* [EXTRACTED RECORDS]
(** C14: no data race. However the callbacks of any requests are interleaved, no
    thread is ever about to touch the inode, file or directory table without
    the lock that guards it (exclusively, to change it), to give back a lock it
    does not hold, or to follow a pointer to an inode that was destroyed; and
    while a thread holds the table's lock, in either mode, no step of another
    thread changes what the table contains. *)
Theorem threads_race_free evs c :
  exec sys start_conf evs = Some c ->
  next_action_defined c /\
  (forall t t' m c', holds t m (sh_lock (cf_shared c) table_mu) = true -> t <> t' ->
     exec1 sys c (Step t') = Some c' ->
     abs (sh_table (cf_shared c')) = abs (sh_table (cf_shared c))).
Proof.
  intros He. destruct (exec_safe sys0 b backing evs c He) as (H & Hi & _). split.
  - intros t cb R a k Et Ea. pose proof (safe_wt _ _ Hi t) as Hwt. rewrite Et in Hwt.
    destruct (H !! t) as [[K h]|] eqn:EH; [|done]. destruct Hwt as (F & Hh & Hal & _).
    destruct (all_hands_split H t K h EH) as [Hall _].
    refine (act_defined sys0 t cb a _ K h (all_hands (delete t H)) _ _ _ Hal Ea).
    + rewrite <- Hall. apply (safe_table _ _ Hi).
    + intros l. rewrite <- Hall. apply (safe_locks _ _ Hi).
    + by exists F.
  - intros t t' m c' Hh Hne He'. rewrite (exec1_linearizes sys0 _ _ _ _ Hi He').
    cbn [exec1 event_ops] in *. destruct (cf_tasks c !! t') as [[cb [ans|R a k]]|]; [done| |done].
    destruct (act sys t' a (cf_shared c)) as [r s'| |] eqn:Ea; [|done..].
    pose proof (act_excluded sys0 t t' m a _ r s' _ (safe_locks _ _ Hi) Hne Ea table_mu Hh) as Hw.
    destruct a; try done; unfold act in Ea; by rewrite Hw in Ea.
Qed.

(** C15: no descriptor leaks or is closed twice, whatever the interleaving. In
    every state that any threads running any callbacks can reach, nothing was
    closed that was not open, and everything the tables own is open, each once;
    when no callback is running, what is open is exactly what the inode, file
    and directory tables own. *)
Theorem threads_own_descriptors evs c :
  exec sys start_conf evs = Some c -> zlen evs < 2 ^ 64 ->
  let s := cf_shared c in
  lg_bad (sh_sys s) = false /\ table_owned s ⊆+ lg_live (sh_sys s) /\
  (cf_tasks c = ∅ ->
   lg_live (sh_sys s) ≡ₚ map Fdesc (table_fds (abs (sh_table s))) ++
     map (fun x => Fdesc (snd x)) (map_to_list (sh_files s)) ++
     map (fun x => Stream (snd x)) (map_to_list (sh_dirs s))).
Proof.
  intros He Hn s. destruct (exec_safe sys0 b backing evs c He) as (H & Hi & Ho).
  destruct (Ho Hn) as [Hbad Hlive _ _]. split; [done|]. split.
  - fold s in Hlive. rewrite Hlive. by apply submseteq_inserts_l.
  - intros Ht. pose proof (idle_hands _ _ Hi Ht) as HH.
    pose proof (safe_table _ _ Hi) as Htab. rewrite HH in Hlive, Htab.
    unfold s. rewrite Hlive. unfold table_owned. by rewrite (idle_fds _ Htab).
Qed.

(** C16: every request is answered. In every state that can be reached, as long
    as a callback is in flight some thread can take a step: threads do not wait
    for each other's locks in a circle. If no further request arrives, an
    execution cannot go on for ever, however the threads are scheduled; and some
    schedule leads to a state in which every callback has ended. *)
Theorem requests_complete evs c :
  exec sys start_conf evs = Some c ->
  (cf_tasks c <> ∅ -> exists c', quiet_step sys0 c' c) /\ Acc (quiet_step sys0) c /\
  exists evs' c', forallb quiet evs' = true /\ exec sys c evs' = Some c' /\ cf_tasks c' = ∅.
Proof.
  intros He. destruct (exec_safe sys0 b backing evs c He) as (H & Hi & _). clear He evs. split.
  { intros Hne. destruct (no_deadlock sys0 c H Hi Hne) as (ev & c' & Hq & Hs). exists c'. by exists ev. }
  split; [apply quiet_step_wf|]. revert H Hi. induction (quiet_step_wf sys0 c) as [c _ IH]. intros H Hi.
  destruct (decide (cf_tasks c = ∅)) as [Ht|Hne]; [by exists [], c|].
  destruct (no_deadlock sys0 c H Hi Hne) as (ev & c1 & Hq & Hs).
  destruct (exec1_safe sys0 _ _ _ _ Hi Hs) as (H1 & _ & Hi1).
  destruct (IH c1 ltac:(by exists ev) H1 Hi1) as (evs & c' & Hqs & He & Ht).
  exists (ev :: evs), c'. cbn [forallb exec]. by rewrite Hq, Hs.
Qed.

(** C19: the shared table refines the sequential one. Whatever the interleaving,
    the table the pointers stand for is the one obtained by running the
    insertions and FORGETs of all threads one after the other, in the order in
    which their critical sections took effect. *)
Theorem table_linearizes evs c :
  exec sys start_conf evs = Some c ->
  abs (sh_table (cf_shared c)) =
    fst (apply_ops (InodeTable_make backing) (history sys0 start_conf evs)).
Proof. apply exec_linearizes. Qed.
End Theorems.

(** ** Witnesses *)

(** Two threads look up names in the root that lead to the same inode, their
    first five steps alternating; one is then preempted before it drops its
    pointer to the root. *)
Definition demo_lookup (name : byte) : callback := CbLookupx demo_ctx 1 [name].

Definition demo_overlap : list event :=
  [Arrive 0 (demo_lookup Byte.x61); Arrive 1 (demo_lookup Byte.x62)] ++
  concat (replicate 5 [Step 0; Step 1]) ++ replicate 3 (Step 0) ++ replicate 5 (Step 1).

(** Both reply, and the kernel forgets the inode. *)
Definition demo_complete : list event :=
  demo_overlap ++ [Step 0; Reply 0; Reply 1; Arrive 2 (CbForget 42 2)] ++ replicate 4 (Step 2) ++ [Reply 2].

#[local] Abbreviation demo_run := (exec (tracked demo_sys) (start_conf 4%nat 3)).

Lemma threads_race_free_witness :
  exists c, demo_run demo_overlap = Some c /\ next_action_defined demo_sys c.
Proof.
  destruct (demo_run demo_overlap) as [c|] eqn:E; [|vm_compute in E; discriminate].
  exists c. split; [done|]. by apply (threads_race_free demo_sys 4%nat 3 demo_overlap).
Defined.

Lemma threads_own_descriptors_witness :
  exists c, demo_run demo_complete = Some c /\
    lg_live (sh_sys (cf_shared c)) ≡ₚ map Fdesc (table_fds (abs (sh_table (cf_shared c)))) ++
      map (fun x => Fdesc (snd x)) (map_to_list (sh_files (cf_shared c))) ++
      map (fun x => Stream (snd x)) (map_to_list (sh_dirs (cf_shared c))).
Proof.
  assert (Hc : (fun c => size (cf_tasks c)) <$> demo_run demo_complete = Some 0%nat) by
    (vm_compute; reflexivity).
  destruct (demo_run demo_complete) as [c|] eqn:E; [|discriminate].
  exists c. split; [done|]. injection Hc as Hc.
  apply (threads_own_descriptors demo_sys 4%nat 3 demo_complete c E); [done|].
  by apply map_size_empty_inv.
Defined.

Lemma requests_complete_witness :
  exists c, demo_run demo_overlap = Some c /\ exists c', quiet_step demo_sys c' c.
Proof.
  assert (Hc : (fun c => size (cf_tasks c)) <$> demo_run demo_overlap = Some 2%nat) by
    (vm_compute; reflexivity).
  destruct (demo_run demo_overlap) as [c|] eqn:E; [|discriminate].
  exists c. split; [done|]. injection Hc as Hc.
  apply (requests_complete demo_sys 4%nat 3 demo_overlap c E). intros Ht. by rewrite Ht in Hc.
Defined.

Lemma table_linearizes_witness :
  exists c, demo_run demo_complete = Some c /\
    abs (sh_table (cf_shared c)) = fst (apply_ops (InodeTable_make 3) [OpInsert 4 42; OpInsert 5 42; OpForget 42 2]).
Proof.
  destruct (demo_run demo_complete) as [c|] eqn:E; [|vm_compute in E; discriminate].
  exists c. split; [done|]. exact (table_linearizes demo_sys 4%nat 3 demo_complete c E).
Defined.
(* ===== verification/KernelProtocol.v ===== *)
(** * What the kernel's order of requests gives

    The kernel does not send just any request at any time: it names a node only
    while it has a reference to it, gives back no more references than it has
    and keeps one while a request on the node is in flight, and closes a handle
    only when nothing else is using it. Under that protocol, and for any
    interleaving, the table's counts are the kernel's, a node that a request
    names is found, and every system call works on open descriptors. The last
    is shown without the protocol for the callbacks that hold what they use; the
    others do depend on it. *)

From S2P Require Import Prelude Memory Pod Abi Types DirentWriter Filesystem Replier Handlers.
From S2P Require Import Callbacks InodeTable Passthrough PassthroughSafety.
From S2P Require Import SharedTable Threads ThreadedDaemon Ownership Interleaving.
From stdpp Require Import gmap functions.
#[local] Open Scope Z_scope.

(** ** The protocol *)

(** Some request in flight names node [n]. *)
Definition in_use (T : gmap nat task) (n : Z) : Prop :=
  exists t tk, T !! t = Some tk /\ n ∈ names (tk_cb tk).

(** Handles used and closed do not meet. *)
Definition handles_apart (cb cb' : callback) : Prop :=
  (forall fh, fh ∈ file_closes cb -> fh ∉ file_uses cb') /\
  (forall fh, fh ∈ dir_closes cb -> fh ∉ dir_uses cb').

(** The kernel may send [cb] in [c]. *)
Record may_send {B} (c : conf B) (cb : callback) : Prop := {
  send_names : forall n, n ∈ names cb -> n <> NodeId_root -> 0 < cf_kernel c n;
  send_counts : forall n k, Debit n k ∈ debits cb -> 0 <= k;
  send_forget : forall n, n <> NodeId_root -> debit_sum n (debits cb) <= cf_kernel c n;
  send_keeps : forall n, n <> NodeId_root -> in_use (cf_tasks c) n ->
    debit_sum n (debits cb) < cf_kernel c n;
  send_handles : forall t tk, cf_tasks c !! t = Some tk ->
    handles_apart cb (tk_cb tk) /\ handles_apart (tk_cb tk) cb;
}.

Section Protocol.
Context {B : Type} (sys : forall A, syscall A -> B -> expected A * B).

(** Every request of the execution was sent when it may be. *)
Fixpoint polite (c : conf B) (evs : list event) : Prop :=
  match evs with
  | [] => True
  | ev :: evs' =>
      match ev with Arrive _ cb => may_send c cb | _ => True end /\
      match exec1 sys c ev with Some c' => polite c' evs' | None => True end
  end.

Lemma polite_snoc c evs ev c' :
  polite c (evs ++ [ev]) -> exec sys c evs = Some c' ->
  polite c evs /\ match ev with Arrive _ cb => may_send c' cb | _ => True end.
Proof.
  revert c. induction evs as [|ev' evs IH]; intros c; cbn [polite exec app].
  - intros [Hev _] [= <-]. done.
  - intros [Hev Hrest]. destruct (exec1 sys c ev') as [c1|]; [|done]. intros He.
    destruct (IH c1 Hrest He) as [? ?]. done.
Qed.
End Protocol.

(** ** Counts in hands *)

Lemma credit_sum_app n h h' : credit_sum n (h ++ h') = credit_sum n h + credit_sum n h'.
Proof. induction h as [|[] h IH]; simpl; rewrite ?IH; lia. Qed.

* [WORK TO BE COMPLETED] Print, without alteration, only the lines above between the one holding "(** The kernel may send [cb] in [c]. *)" and the one holding "Lemma credit_sum_app n", inclusive.

* [SOLUTION TO THIS PROBLEM]
(** The kernel may send [cb] in [c]. *)
Record may_send {B} (c : conf B) (cb : callback) : Prop := {
  send_names : forall n, n ∈ names cb -> n <> NodeId_root -> 0 < cf_kernel c n;
  send_counts : forall n k, Debit n k ∈ debits cb -> 0 <= k;
  send_forget : forall n, n <> NodeId_root -> debit_sum n (debits cb) <= cf_kernel c n;
  send_keeps : forall n, n <> NodeId_root -> in_use (cf_tasks c) n ->
    debit_sum n (debits cb) < cf_kernel c n;
  send_handles : forall t tk, cf_tasks c !! t = Some tk ->
    handles_apart cb (tk_cb tk) /\ handles_apart (tk_cb tk) cb;
}.

Section Protocol.
Context {B : Type} (sys : forall A, syscall A -> B -> expected A * B).

(** Every request of the execution was sent when it may be. *)
Fixpoint polite (c : conf B) (evs : list event) : Prop :=
  match evs with
  | [] => True
  | ev :: evs' =>
      match ev with Arrive _ cb => may_send c cb | _ => True end /\
      match exec1 sys c ev with Some c' => polite c' evs' | None => True end
  end.

Lemma polite_snoc c evs ev c' :
  polite c (evs ++ [ev]) -> exec sys c evs = Some c' ->
  polite c evs /\ match ev with Arrive _ cb => may_send c' cb | _ => True end.
Proof.
  revert c. induction evs as [|ev' evs IH]; intros c; cbn [polite exec app].
  - intros [Hev _] [= <-]. done.
  - intros [Hev Hrest]. destruct (exec1 sys c ev') as [c1|]; [|done]. intros He.
    destruct (IH c1 Hrest He) as [? ?]. done.
Qed.
End Protocol.

(** ** Counts in hands *)

Lemma credit_sum_app n h h' : credit_sum n (h ++ h') = credit_sum n h + credit_sum n h'.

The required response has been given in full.